Readers familiar with Reason know a drug war horror story or two, but what happened to Craig Patty's property and his peace of mind, thanks to the Drug Enforcement Administration (DEA), is still rather shocking. The Houston Chronicle has the story which confirms the DEA's ability to steal from citizens and (so far in this case) get away with it.
Last October, Patty, the owner of a trucking company in Texas, hired Lawrence Chapa as a driver. By November 21:
Chapa was shot dead in front of more than a dozen law enforcement officers—all of them taken by surprise by hijackers trying to steal the red Kenworth T600 truck and its load of pot.
In the confusion of the attack in northwest Harris County, compounded by officers in the operation not all knowing each other, a Houston policeman shot and wounded a Harris County sheriff's deputy.
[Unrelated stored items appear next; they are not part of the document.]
(** * Journal backend: access control, user service, journal service and feeds

    A shallow embedding of the Express handlers of the journal backend
    (middlewares/auth.middleware.js, controllers/user.js,
    controllers/journal.js, routes/user.js, routes/journal.js) over an
    explicit model of the relational store, followed by the properties
    the specification states about them.

    Conventions.
    - Request bodies and token claims are JSON objects, association lists
      of [jsval]: the handlers destructure them and trust their shape, so
      truthiness, [typeof], optional chaining and the type errors of
      JavaScript are modelled on [jsval].
    - Instants are milliseconds since the epoch, in [Z].
    - The store is a pair of tables (lists of rows, in table order); every
      Prisma call is a function of the store returning a [completion]:
      a value, or the exception the call throws. Roles and media types
      are the enumerations of the schema. The journal rows carry the
      [publish_at] column of the SQL schema, filled by its default; the
      Prisma schema does not declare it, so the client refuses every
      query that names it and returns no such key.
    - Strings are held in UTF-8. The upper-casing of a string with
      characters outside ASCII, the password hash, the encoding and
      signature of a token, [JSON.parse], the implementation defined
      part of [Date.parse] and the primitive value of an object are
      Section variables: the properties hold for every implementation
      of them. *)

From Stdlib Require Import ZArith List String Ascii Bool Lia Permutation.
Import ListNotations.

Local Open Scope string_scope.
Local Open Scope list_scope.

(* ------------------------------------------------------------------ *)
(** ** JavaScript values and the string operations the handlers use *)

Module JS.

#[warnings="-register-all"]
Inductive jsval : Type :=
| JUndefined
| JNull
| JBool (b : bool)
| JNum (n : Z)
| JStr (s : string)
| JArr (xs : list jsval)
| JObj (fields : list (string * jsval)).

(** What a JavaScript call does: return a value or throw. The payload
    of [Throw] is [error.message]. *)
Inductive completion (A : Type) : Type :=
| Normal (a : A)
| Throw (message : string).
Arguments Normal {A} a.
Arguments Throw {A} message.

Definition bind {A B} (c : completion A) (k : A -> completion B) : completion B :=
  match c with
  | Normal a => k a
  | Throw m => Throw m
  end.

(** ToBoolean. Numbers are the integers; [NaN] is not a body value. *)
Definition truthy (v : jsval) : bool :=
  match v with
  | JUndefined | JNull => false
  | JBool b => b
  | JNum n => negb (Z.eqb n 0)
  | JStr s => negb (String.eqb s EmptyString)
  | JArr _ | JObj _ => true
  end.

(** [a || b] *)
Definition js_or (a b : jsval) : jsval := if truthy a then a else b.

(** [v === w] where one side is a string: equal only to the same string.
    Two distinct objects are never strictly equal. *)
Definition strict_eq (v w : jsval) : bool :=
  match v, w with
  | JUndefined, JUndefined => true
  | JNull, JNull => true
  | JBool a, JBool b => Bool.eqb a b
  | JNum a, JNum b => Z.eqb a b
  | JStr a, JStr b => String.eqb a b
  | _, _ => false
  end.

Definition is_lower (c : ascii) : bool :=
  (Ascii.leb "a" c && Ascii.leb c "z")%bool.

Definition upper_char (c : ascii) : ascii :=
  if is_lower c then ascii_of_nat (nat_of_ascii c - 32) else c.

(** Every character of the string is an ASCII character. *)
Fixpoint is_ascii (s : string) : bool :=
  match s with
  | EmptyString => true
  | String c r => (Nat.ltb (nat_of_ascii c) 128 && is_ascii r)%bool
  end.

(** Upper-casing of an ASCII string: the letters a to z. *)
Fixpoint toUpperCase_ascii (s : string) : string :=
  match s with
  | EmptyString => EmptyString
  | String c r => String (upper_char c) (toUpperCase_ascii r)
  end.

(** [s.startsWith(p)] *)
Definition startsWith (s p : string) : bool := String.prefix p s.

(** [s.split(c)] for a one character separator. *)
Fixpoint split_acc (sep : ascii) (cur : string) (s : string) : list string :=
  match s with
  | EmptyString => [cur]
  | String c r =>
      if Ascii.eqb c sep then cur :: split_acc sep EmptyString r
      else split_acc sep (cur ++ String c EmptyString) r
  end.

Definition split_on (s : string) (sep : ascii) : list string := split_acc sep EmptyString s.

(** [xs.join(sep)] *)
Definition join (xs : list string) (sep : string) : string := String.concat sep xs.

(** [xs.includes(v)] for an array of strings. *)
Definition includes (xs : list string) (v : jsval) : bool :=
  existsb (fun x => strict_eq (JStr x) v) xs.

(** Property lookup on an object literal; a missing key reads [undefined]. *)
Fixpoint get_field (k : string) (fields : list (string * jsval)) : jsval :=
  match fields with
  | [] => JUndefined
  | (k', v) :: r => if String.eqb k k' then v else get_field k r
  end.

Definition field (k : string) (v : jsval) : jsval :=
  match v with
  | JObj fields => get_field k fields
  | _ => JUndefined
  end.

Definition keys (v : jsval) : list string :=
  match v with
  | JObj fields => map fst fields
  | _ => []
  end.

End JS.
Export JS.

(* ------------------------------------------------------------------ *)
(** ** Dates: [new Date(v)], [Date.prototype.toISOString] *)

Module JSDate.

Local Open Scope Z_scope.

Definition msPerDay : Z := 86400000.
Definition maxTime : Z := 8640000000000000.

(** TimeClip: a Date holds a time value within 100,000,000 days of the
    epoch, or is invalid ([None]). *)
Definition TimeClip (t : Z) : option Z :=
  if Z.abs t <=? maxTime then Some t else None.

Definition is_leap (y : Z) : bool :=
  ((y mod 4 =? 0) && negb (y mod 100 =? 0) || (y mod 400 =? 0))%bool.

Definition days_in_month (y m : Z) : Z :=
  if m =? 2 then (if is_leap y then 29 else 28)
  else if (m =? 4) || (m =? 6) || (m =? 9) || (m =? 11) then 30
  else 31.

(** Day number of the civil date [y]-[m]-[d] (proleptic Gregorian),
    day 0 being 1970-01-01. *)
Definition days_from_civil (y m d : Z) : Z :=
  let y' := if m <=? 2 then y - 1 else y in
  let era := y' / 400 in
  let yoe := y' - era * 400 in
  let mp := (m + 9) mod 12 in
  let doy := (153 * mp + 2) / 5 + d - 1 in
  let doe := yoe * 365 + yoe / 4 - yoe / 100 + doy in
  era * 146097 + doe - 719468.

(** The civil date of a day number. *)
Definition civil_from_days (z : Z) : Z * Z * Z :=
  let z' := z + 719468 in
  let era := z' / 146097 in
  let doe := z' - era * 146097 in
  let yoe := (doe - doe / 1460 + doe / 36524 - doe / 146096) / 365 in
  let y := yoe + era * 400 in
  let doy := doe - (365 * yoe + yoe / 4 - yoe / 100) in
  let mp := (5 * doy + 2) / 153 in
  let d := doy - (153 * mp + 2) / 5 + 1 in
  let m := if mp <? 10 then mp + 3 else mp - 9 in
  (if m <=? 2 then y + 1 else y, m, d).

Definition digit (d : Z) : ascii := ascii_of_nat (48 + Z.to_nat (d mod 10)).

(** Fixed width decimal rendering, most significant digit first. *)
Fixpoint pad (width : nat) (x : Z) : string :=
  match width with
  | O => EmptyString
  | S w => pad w (x / 10) ++ String (digit x) EmptyString
  end.

Definition year_string (y : Z) : string :=
  if (0 <=? y) && (y <=? 9999) then pad 4 y
  else (if y <? 0 then "-" else "+") ++ pad 6 (Z.abs y).

(** [date.toISOString()] of a valid Date with time value [t]:
    YYYY-MM-DDTHH:mm:ss.sssZ, the year extended to a sign and six digits
    outside 0..9999. *)
Definition toISOString (t : Z) : string :=
  let day := t / msPerDay in
  let r := t mod msPerDay in
  let '(y, m, d) := civil_from_days day in
  year_string y ++ "-" ++ pad 2 m ++ "-" ++ pad 2 d ++ "T" ++
  pad 2 (r / 3600000) ++ ":" ++ pad 2 ((r / 60000) mod 60) ++ ":" ++
  pad 2 ((r / 1000) mod 60) ++ "." ++ pad 3 (r mod 1000) ++ "Z".

(** *** Parsing the full date-time form *)

Definition digit_val (c : ascii) : option Z :=
  if (Ascii.leb "0" c && Ascii.leb c "9")%bool
  then Some (Z.of_nat (nat_of_ascii c - 48)) else None.

(** Read exactly [n] decimal digits. *)
Fixpoint take_digits (n : nat) (acc : Z) (cs : list ascii) : option (Z * list ascii) :=
  match n with
  | O => Some (acc, cs)
  | S n' =>
      match cs with
      | [] => None
      | c :: r =>
          match digit_val c with
          | Some v => take_digits n' (10 * acc + v) r
          | None => None
          end
      end
  end.

Definition expect (c : ascii) (cs : list ascii) : option (list ascii) :=
  match cs with
  | c' :: r => if Ascii.eqb c c' then Some r else None
  | [] => None
  end.

Definition take_year (cs : list ascii) : option (Z * list ascii) :=
  match cs with
  | c :: r =>
      if Ascii.eqb c "+" then take_digits 6 0 r
      else if Ascii.eqb c "-" then
        match take_digits 6 0 r with
        | Some (y, r') => if y =? 0 then None else Some (- y, r')
        | None => None
        end
      else take_digits 4 0 cs
  | [] => None
  end.

Notation "'do' x <- c ; k" :=
  (match c with Some x => k | None => None end)
  (at level 10, x pattern, c at level 100, k at level 200, only parsing).

(** The date-time string format with every field present and the zone
    [Z]: (+|-YY)YYYY-MM-DDTHH:mm:ss.sssZ with legal field values. *)
Definition parse_full (s : string) : option Z :=
  do (y, r) <- take_year (list_ascii_of_string s);
  do r <- expect "-" r;
  do (m, r) <- take_digits 2 0 r;
  do r <- expect "-" r;
  do (d, r) <- take_digits 2 0 r;
  do r <- expect "T" r;
  do (h, r) <- take_digits 2 0 r;
  do r <- expect ":" r;
  do (mi, r) <- take_digits 2 0 r;
  do r <- expect ":" r;
  do (sec, r) <- take_digits 2 0 r;
  do r <- expect "." r;
  do (ms, r) <- take_digits 3 0 r;
  do r <- expect "Z" r;
  match r with
  | [] =>
      if (1 <=? m) && (m <=? 12) && (1 <=? d) && (d <=? days_in_month y m)
         && (h <=? 23) && (mi <=? 59) && (sec <=? 59)
      then Some (days_from_civil y m d * msPerDay
                 + h * 3600000 + mi * 60000 + sec * 1000 + ms)
      else None
  | _ => None
  end.

End JSDate.

(* ------------------------------------------------------------------ *)
(** ** The store: users, journals, and the Prisma calls made on them *)

Module Prisma.

Local Open Scope Z_scope.

Inductive Role := STUDENT | TEACHER | ADMIN.
Inductive MediaType := IMAGE | VIDEO | AUDIO | PDF.

Definition Role_name (r : Role) : string :=
  match r with STUDENT => "STUDENT" | TEACHER => "TEACHER" | ADMIN => "ADMIN" end.

Definition Role_of_string (s : string) : option Role :=
  if String.eqb s "STUDENT" then Some STUDENT
  else if String.eqb s "TEACHER" then Some TEACHER
  else if String.eqb s "ADMIN" then Some ADMIN
  else None.

Definition MediaType_name (m : MediaType) : string :=
  match m with IMAGE => "IMAGE" | VIDEO => "VIDEO" | AUDIO => "AUDIO" | PDF => "PDF" end.

Definition MediaType_of_string (s : string) : option MediaType :=
  if String.eqb s "IMAGE" then Some IMAGE
  else if String.eqb s "VIDEO" then Some VIDEO
  else if String.eqb s "AUDIO" then Some AUDIO
  else if String.eqb s "PDF" then Some PDF
  else None.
Not to mention, Patty's truck was in ruins. It turned out Chapa wasn't answering to Patty, but to the DEA as an undercover marijuana smuggler looking to bust cartels. In the few short weeks that Chapa worked for the trucking company, he often drove where he wasn't supposed to, once taking a 1,000 mile detour.
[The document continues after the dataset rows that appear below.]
(** * Human-in-the-loop interrupt detection and resume (hook [useChat])

    A shallow embedding of the interrupt detector ([checkInterrupts]), the
    resume coordinator ([resumeRun]) and the two React effects that bind them
    to the conversation, as written in [src/app/hooks/useChat.ts].

    The hook's mutable cells are threaded explicitly: the React state
    [interruptState], the two refs [handledInterruptIdsRef] and
    [lastInterruptIdRef], and one [cancelled] cell per run of the detector
    effect.  The cell for [interruptState] holds the value most recently
    passed to [setInterruptState], which is what the next render displays
    and what the [resumeRun] created by that render reads; the value the
    latest render did see is kept beside the cells.  Every call of
    [setInterruptState] and of [stream.submit] is recorded in a trace, so
    that statements about "publishing" and about the order of mutations can
    be made on the calls themselves.

    Interrupt ids follow the SDK's type [id?: string]: [None] is a missing
    id, and the empty string is present but falsy, exactly as in the code's
    tests [interruptId && ...] and [interruptId || null]. *)

From Stdlib Require Import Ascii.
From stdpp Require Import gmap strings list pretty.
The tragedy of a man's death, particularly in service of a nasty government organization (to say nothing of the worse cartels) is one thing, but it seems pretty clear that if the DEA was using Patty's employee, and more importantly, his property, without the man's knowledge, they should pay for the estimated $133,532 in damages and lost wages. Patty is asking the DEA for that amount, plus an addition $1.3 million because he says his family now fears for their lives due to the potential for the brush with cartels meaning that dangerous men now know the name of Patty's truck company.
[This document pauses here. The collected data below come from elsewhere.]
Lemma idle_refresh_runs (c : nat) (o : Oracle) (w : World) :
  reactions w = [] ->
  (Date_now o Line228 - lastActivity w >? 600000)
    && Visibility_eqb (visibilityState w) visible = true ->
  let r := task (idleCheckTick c o) w in
  calls getSession (effects r) = 1%nat /\
  broadcasts (effects r) = [DispatchAppRefresh "idle-refresh" None] /\
  lastActivity (after r) = Date_now o Line247.
Proof.
  intros Hr Hidle r.
  pose proof (idleCheckTick_run c o w) as Hrun. rewrite Hidle, Hr in Hrun.
  destruct (task_with_reaction _ _ Hrun eq_refl) as (_ & Ha & He).
  fold r in Ha, He. rewrite He, Ha. cbn [run_reaction].
  rewrite !calls_app, broadcasts_app.
  match goal with
  | |- context [effects (idleRefreshReaction o ?w')] =>
      destruct (idle_reaction_effects o w') as (-> & _ & _ & _ & -> & _)
  end.
  repeat split.
Qed.

(** X6: [stop()] does not disarm the idle check.  After a [stop()], for every
    [start()] that ever took effect there is still a pending timer running
    its idle check; when it fires on a visible page that has been idle for
    more than 10 minutes it fetches the session, broadcasts [app:refresh]
    with reason "idle-refresh" and resets [lastActivity], although
    [getActive()] is false. *)
Theorem idle_check_survives_stop
    (t0 : Z) (v : Visibility) (es : list Event) (c : nat) (o : Oracle) :
  let w := after (stop (after (run es (initial t0 v)))) in
  (c < List.length (closures w))%nat ->
  Date_now o Line228 - lastActivity w > 10 * 60 * 1000 ->
  visibilityState w = visible ->
  getActive w = false /\
  exists t,
    In t (timers w) /\ timer_callback t = IdleCheckCb c /\
    let r := step (timer_fires (timer_id t) o) w in
    calls getSession (effects r) = 1%nat /\
    broadcasts (effects r) = [DispatchAppRefresh "idle-refresh" None] /\
    getLastActivity (after r) = Date_now o Line247.
Proof.
  intros w Hc Hidle Hvis.
  assert (HI0 : Inv (after (run es (initial t0 v))))
    by apply Inv_run, Inv_initial.
  assert (HT0 : Installed (after (run es (initial t0 v))))
    by (apply Installed_run; [apply Inv_initial|apply Installed_initial]).
  assert (HI : Inv w) by apply Inv_stop, HI0.
  assert (HT : Installed w)
    by (apply (Installed_step call_stop HI0 HT0)).
  assert (Hr : reactions w = []).
  { unfold w. destruct (stop_fields (after (run es (initial t0 v))))
      as (_ & _ & _ & _ & _ & _ & -> & _).
    apply reactions_nil_run. reflexivity. }
  split; [apply stop_fields|].
  assert (Hin : In (IdleCheckCb c)
                   (map timer_callback (filter is_idle_check (timers w)))).
  { rewrite (installed_idle HT). apply in_map, in_seq. lia. }
  apply in_map_iff in Hin as (t & Hcb & Hin).
  apply filter_In in Hin as [Hin _].
  exists t. split; [exact Hin|]. split; [exact Hcb|].
  cbn [step]. rewrite fire_run, (@find_by_handle w t HI Hin), Hcb.
  cbn [timer_body]. apply idle_refresh_runs; [exact Hr|].
  apply idle_spec. split; assumption.
Qed.

Lemma auth_tick_quiet (o : Oracle) (w : World) :
  completion (authRefreshTick o w) = Normal tt /\
  after (authRefreshTick o w) = w /\
  calls getSession (effects (authRefreshTick o w)) = 1%nat.
Proof.
  unfold authRefreshTick. oracle_cases o; step_through;
    try destruct (needs_refresh _); repeat split.
Qed.

Lemma ping_tick_quiet (o : Oracle) (w : World) :
  completion (connectionPingTick o w) = Normal tt /\
  reactions (after (connectionPingTick o w)) = reactions w /\
  calls probeQuery (effects (connectionPingTick o w)) = 1%nat.
Proof.
  unfold connectionPingTick. step_through.
  destruct (race (probe o)) as [[[err|]]|]; cbn; try (repeat split; fail).
  split_code err "PGRST116"%string; cbn; [repeat split|].
  split_code err "TIMEOUT"%string; repeat split.
Qed.

(** X10: while the manager is active, the two handles it holds are live and
    distinct: when the timer named by [authRefreshInterval] fires, exactly the
    auth-refresh tick runs (one [getSession]); when the timer named by
    [connectionPingInterval] fires, exactly the connection-ping tick runs
    (one probe). *)
Theorem stored_handles_run_their_ticks
    (t0 : Z) (v : Visibility) (es : list Event) (o : Oracle) :
  let w := after (run es (initial t0 v)) in
  isActive w = true ->
  exists a p,
    authRefreshInterval w = Some a /\
    connectionPingInterval w = Some p /\
    a <> p /\
    effects (step (timer_fires a o) w) = effects (authRefreshTick o w) /\
    calls getSession (effects (step (timer_fires a o) w)) = 1%nat /\
    effects (step (timer_fires p o) w) = effects (connectionPingTick o w) /\
    calls probeQuery (effects (step (timer_fires p o) w)) = 1%nat.
Proof.
  intros w Hact.
  assert (HI : Inv w) by apply Inv_run, Inv_initial.
  assert (Hr : reactions w = []) by (apply reactions_nil_run; reflexivity).
  pose proof (inv_stored HI) as Hst. rewrite Hact in Hst.
  destruct Hst as (a & p & Ha & Hp & Hpa & Hpp).
  destruct (In_pending _ _ Hpa) as [Hina _].
  destruct (In_pending _ _ Hpp) as [Hinp _].
  pose proof (@find_by_handle w _ HI Hina) as Hfa.
  pose proof (@find_by_handle w _ HI Hinp) as Hfp. cbn [timer_id] in Hfa, Hfp.
  destruct (auth_tick_quiet o w) as (Hca & Haa & Hga).
  destruct (ping_tick_quiet o w) as (Hcp & Hrp & Hpp').
  destruct (task_effects_quiet (authRefreshTick o) w Hca) as [Hea _];
    [rewrite Haa; exact Hr|].
  destruct (task_effects_quiet (connectionPingTick o) w Hcp) as [Hep _];
    [rewrite Hrp; exact Hr|].
  exists a, p. split; [exact Ha|]. split; [exact Hp|]. split.
  { intros ->. rewrite Hfa in Hfp. discriminate. }
  cbn [step]. rewrite !fire_run, Hfa, Hfp. cbn [timer_body timer_callback].
  rewrite Hea, Hep. auto.
Qed.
So, what's the difference between this and asset forfeiture, a disturbing law enforcement trend that feeds off of and feeds into the continued drug war by allowing police to keep the cars, money, and property that they seize in drug crimes? (Radley Balko has a good introduction to the practice here. Suffice to say, it mostly means that property can be "guilty" in a crime and then seized…Except that government officials can take that property before a conviction or even an arrest. And in order to get it back, it's often very costly for the plaintiff. It sure seems like this practice was pioneered by people with either a terrific or a very shoddy understanding of incentives.)
Well, as Mike Riggs reported earlier today, asset forfeiture has increased in dramatically in the last several years under Obama's Department of Justice. Check it out, the numbers are deeply disturbing.
Basically, if they can do that, why not ruin a truck with bullet holes and blood and guts and then refuse to pay damages? The DEA won't confirm that Chapa was an undercover, but the Chronicle claims that documents, prosecutor comments, and off the record quotes confirm this to be the case.
Patty's truck was insured, but the company won't pay because the truck was used in a law enforcement operation. Meanwhile, Patty's lawyer advised him to sue if the DEA doesn't cough up. But eight months have gone by and, wonders Patty:
"How am I — a small businessman, father of three, American Joe from Texas — supposed to make a claim against a federal agency that has conveniently shrouded itself behind a red, white and blue cloak of confidentiality and secrecy?"